The input Start Marker

(* ===== verification/GoEncode.v ===== *)
(** * GoEncode: what the program prints with Go's standard library

    [json.Marshal] of the values it writes, [time.RFC3339Nano] and
    [time.Duration.String], [hex.EncodeToString] and [sha256.Sum256]. *)

From stdpp Require Import base tactics numbers strings list.
From Stdlib Require Import ZArith Lia Ascii.
From S2P Require Import Prelude GoString GoJson Api.

(** ** encoding/json *)

(** A value of type [any] the program encodes; the members of a struct are in the order
    of its fields, a map's in any order. *)
#[warnings="-register-all"]
Inductive any : Type :=
| ABool (b : bool)
| AInt (n : Z)
| AString (s : string)
| AStruct (fields : list (string * any))
| AMap (entries : list (string * any)).

Definition hex_digit (n : Z) : ascii := ascii_byte (if n <? 10 then 48 + n else 87 + n).

Definition escape_byte (c : ascii) : string :=
  let b := byte_of c in
  let short (e : ascii) := String.String backslash (String.String e "") in
  if (b =? 34) || (b =? 92) then short c
  else if b =? 8 then short "b"%char else if b =? 12 then short "f"%char else if b =? 10 then short "n"%char
  else if b =? 13 then short "r"%char else if b =? 9 then short "t"%char
  else if (b <? 32) || (b =? 60) || (b =? 62) || (b =? 38) then
    String.String backslash ("u00" +:+ String.String (hex_digit (b / 16)) (String.String (hex_digit (b mod 16)) ""))
  else String.String c "".

(** The text between the quotes; the fuel is the length of the string. *)
Fixpoint escape (fuel : nat) (s : string) : string :=
  match fuel, s with
  | S fuel, String.String c s' =>
      if between 0 127 c then escape_byte c +:+ escape fuel s'
      else let '(n, valid) := first_rune s in
           let r := take n s in
           (if negb valid then String.String backslash "ufffd"
            else if decide (r = bytes [226; 128; 168]) then String.String backslash "u2028"
            else if decide (r = bytes [226; 128; 169]) then String.String backslash "u2029"
            else r) +:+ escape fuel (drop n s)
  | _, _ => ""
  end.

Definition encode_string (s : string) : string := quote +:+ escape (String.length s) s +:+ quote.

Fixpoint insert_key {A} (kv : string * A) (kvs : list (string * A)) : list (string * A) :=
  match kvs with
  | [] => [kv]
  | kv' :: rest => if String.leb kv.1 kv'.1 then kv :: kvs else kv' :: insert_key kv rest
  end.

(** The entries of a map are encoded in the order of their keys. *)
Definition sort_keys {A} (kvs : list (string * A)) : list (string * A) := fold_right insert_key [] kvs.

Fixpoint encode_members (kvs : list (string * string)) : string :=
  match kvs with
  | [] => "}"
  | (k, v) :: kvs =>
      encode_string k +:+ ":" +:+ v +:+ match kvs with [] => "}" | _ => "," +:+ encode_members kvs end
  end.

Definition encode_object (kvs : list (string * string)) : string := "{" +:+ encode_members kvs.

Fixpoint encode (v : any) : string :=
  let texts := fix texts (kvs : list (string * any)) : list (string * string) :=
    match kvs with [] => [] | (k, v) :: kvs => (k, encode v) :: texts kvs end in
  match v with
  | ABool b => if b then "true" else "false"
  | AInt n => FormatInt n
  | AString s => encode_string s
  | AStruct kvs => encode_object (texts kvs)
  | AMap kvs => encode_object (sort_keys (texts kvs))
  end.

Definition newline : string := bytes [10].

(** ** Package time *)

(** A nonnegative number with at least [w] digits. *)
Definition pad (w : nat) (n : Z) : string :=
  let s := FormatInt n in
  fold_right (fun _ s => "0" +:+ s) s (seq 0 (w - String.length s)).

Fixpoint strip_trailing_zeros (s : string) : string :=
  match s with
  | EmptyString => ""
  | String.String c s =>
      let r := strip_trailing_zeros s in
      if decide (r = "") then (if byte_of c =? 48 then "" else String.String c "") else String.String c r
  end.

(** The fraction [n / 10 ^ w] with its point, without trailing zeros. *)
Definition fraction (w : nat) (n : Z) : string :=
  if n =? 0 then "" else "." +:+ strip_trailing_zeros (pad w n).

(** Year, month and day of a number of days since 1 January 1970. *)
Definition civil (days : Z) : Z * Z * Z :=
  let z := days + 719468 in
  let era := z / 146097 in
  let doe := z mod 146097 in
  let yoe := (doe - doe / 1460 + doe / 36524 - doe / 146096) / 365 in
  let doy := doe - (365 * yoe + yoe / 4 - yoe / 100) in
  let mp := (5 * doy + 2) / 153 in
  let d := doy - (153 * mp + 2) / 5 + 1 in
  let m := if mp <? 10 then mp + 3 else mp - 9 in
  let y := yoe + era * 400 + (if m <=? 2 then 1 else 0) in
  (y, m, d).

(** [t.UTC().Format(time.RFC3339Nano)] *)
Definition RFC3339Nano (t : Time) : string :=
  let secs := t / Second in
  let '(y, m, d) := civil (secs / 86400) in
  let tod := secs mod 86400 in
  (if y <? 0 then "-" else "") +:+ pad 4 (Z.abs y) +:+ "-" +:+ pad 2 m +:+ "-" +:+ pad 2 d +:+ "T" +:+
  pad 2 (tod / 3600) +:+ ":" +:+ pad 2 (tod / 60 mod 60) +:+ ":" +:+ pad 2 (tod mod 60) +:+
  fraction 9 (t mod Second) +:+ "Z".

(** [d.String()] *)
Definition DurationString (d : Duration) : string :=
  let u := Z.abs d in
  let text :=
    if u =? 0 then "0s"
    else if u <? 1000 then FormatInt u +:+ "ns"
    else if u <? 1000000 then FormatInt (u / 1000) +:+ fraction 3 (u mod 1000) +:+ bytes [194; 181] +:+ "s"
    else if u <? Second then FormatInt (u / 1000000) +:+ fraction 6 (u mod 1000000) +:+ "ms"
    else
      let secs := u / Second in
      let mins := secs / 60 in
      (if mins / 60 =? 0 then "" else FormatInt (mins / 60) +:+ "h") +:+
      (if mins =? 0 then "" else FormatInt (mins mod 60) +:+ "m") +:+
      FormatInt (secs mod 60) +:+ fraction 9 (u mod Second) +:+ "s" in
  if d <? 0 then "-" +:+ text else text.

(** ** encoding/hex and crypto/sha256 *)

Fixpoint to_bytes (s : string) : list Z :=
  match s with String.String c s => byte_of c :: to_bytes s | EmptyString => [] end.

Definition EncodeToString (bs : list Z) : string :=
  fold_right (fun b s => String.String (hex_digit (b / 16)) (String.String (hex_digit (b mod 16)) s)) "" bs.

Module Sha256.

Definition w32 (z : Z) : Z := Z.land z 4294967295.
Definition rotr (n x : Z) : Z := Z.lor (Z.shiftr x n) (w32 (Z.shiftl x (32 - n))).

Definition K : list Z :=
  [1116352408; 1899447441; 3049323471; 3921009573; 961987163; 1508970993; 2453635748; 2870763221;
   3624381080; 310598401; 607225278; 1426881987; 1925078388; 2162078206; 2614888103; 3248222580;
   3835390401; 4022224774; 264347078; 604807628; 770255983; 1249150122; 1555081692; 1996064986;
   2554220882; 2821834349; 2952996808; 3210313671; 3336571891; 3584528711; 113926993; 338241895;
   666307205; 773529912; 1294757372; 1396182291; 1695183700; 1986661051; 2177026350; 2456956037;
   2730485921; 2820302411; 3259730800; 3345764771; 3516065817; 3600352804; 4094571909; 275423344;
   430227734; 506948616; 659060556; 883997877; 958139571; 1322822218; 1537002063; 1747873779;
   1955562222; 2024104815; 2227730452; 2361852424; 2428436474; 2756734187; 3204031479; 3329325298].

Definition H0 : list Z :=
  [1779033703; 3144134277; 1013904242; 2773480762; 1359893119; 2600822924; 528734635; 1541459225].

(** Message, one bit, zeros, and the length in bits in eight bytes. *)
Definition padded (bs : list Z) : list Z :=
  let n := Z.of_nat (List.length bs) in
  bs ++ [128] ++ repeat 0 (Z.to_nat ((55 - n) mod 64)) ++
  map (fun i => Z.land (Z.shiftr (8 * n) (8 * i)) 255) [7; 6; 5; 4; 3; 2; 1; 0].

Fixpoint words (bs : list Z) : list Z :=
  match bs with
  | a :: b :: c :: d :: bs =>
      Z.lor (Z.shiftl a 24) (Z.lor (Z.shiftl b 16) (Z.lor (Z.shiftl c 8) d)) :: words bs
  | _ => []
  end.

(** The sixteen words of a block extended to sixty-four, the latest first. *)
Fixpoint schedule (n : nat) (ws : list Z) : list Z :=
  match n with
  | O => ws
  | S n =>
      let s0 x := Z.lxor (rotr 7 x) (Z.lxor (rotr 18 x) (Z.shiftr x 3)) in
      let s1 x := Z.lxor (rotr 17 x) (Z.lxor (rotr 19 x) (Z.shiftr x 10)) in
      schedule n (w32 (s1 (nth 1 ws 0) + nth 6 ws 0 + s0 (nth 14 ws 0) + nth 15 ws 0) :: ws)
  end.

Definition round (st : list Z) (kw : Z * Z) : list Z :=
  match st with
  | [a; b; c; d; e; f; g; h] =>
      let S1 := Z.lxor (rotr 6 e) (Z.lxor (rotr 11 e) (rotr 25 e)) in
      let ch := Z.lxor (Z.land e f) (Z.land (Z.lxor e 4294967295) g) in
      let t1 := h + S1 + ch + kw.1 + kw.2 in
      let S0 := Z.lxor (rotr 2 a) (Z.lxor (rotr 13 a) (rotr 22 a)) in
      let maj := Z.lxor (Z.land a b) (Z.lxor (Z.land a c) (Z.land b c)) in
      [w32 (t1 + S0 + maj); a; b; c; w32 (d + t1); e; f; g]
  | _ => st
  end.

Definition block (st ws : list Z) : list Z :=
  let w := rev (schedule 48 (rev ws)) in
  zip_with (fun a b => w32 (a + b)) st (fold_left round (zip K w) st).

Fixpoint blocks (n : nat) (st ws : list Z) : list Z :=
  match n with
  | O => st
  | S n => blocks n (block st (firstn 16 ws)) (skipn 16 ws)
  end.

Definition Sum256 (s : string) : list Z :=
  let ws := words (padded (to_bytes s)) in
  flat_map (fun w => map (fun i => Z.land (Z.shiftr w (8 * i)) 255) [3; 2; 1; 0])
    (blocks (List.length ws / 16) H0 ws).

End Sha256.

Example sha256_abc :
  EncodeToString (Sha256.Sum256 "abc") = "ba7816bf8f01cfea414140de5dae2223b00361a396177a9cb410ff61f20015ad".
Proof. vm_compute. reflexivity. Qed.

Example sha256_empty :
  EncodeToString (Sha256.Sum256 "") = "e3b0c44298fc1c149afbf4c8996fb92427ae41e4649b934ca495991b7852b855".
Proof. vm_compute. reflexivity. Qed.

Example rfc3339_examples :
  map RFC3339Nano [0; zeroTime; 1709210096120000000; -1]
  = ["1970-01-01T00:00:00Z"; "0001-01-01T00:00:00Z"; "2024-02-29T12:34:56.12Z"; "1969-12-31T23:59:59.999999999Z"].
Proof. vm_compute. reflexivity. Qed.

Example duration_examples :
  map DurationString [0; 1500000; 1000000000; 61500000000; 3600000000000; -5]
  = ["0s"; "1.5ms"; "1s"; "1m1.5s"; "1h0m0s"; "-5ns"].
Proof. vm_compute. reflexivity. Qed.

The input End Marker

About this task: With "DurationString" as the word to match, copy each line of the records that has it.

Task answer:
Definition DurationString (d : Duration) : string :=
  map DurationString [0; 1500000; 1000000000; 61500000000; 3600000000000; -5]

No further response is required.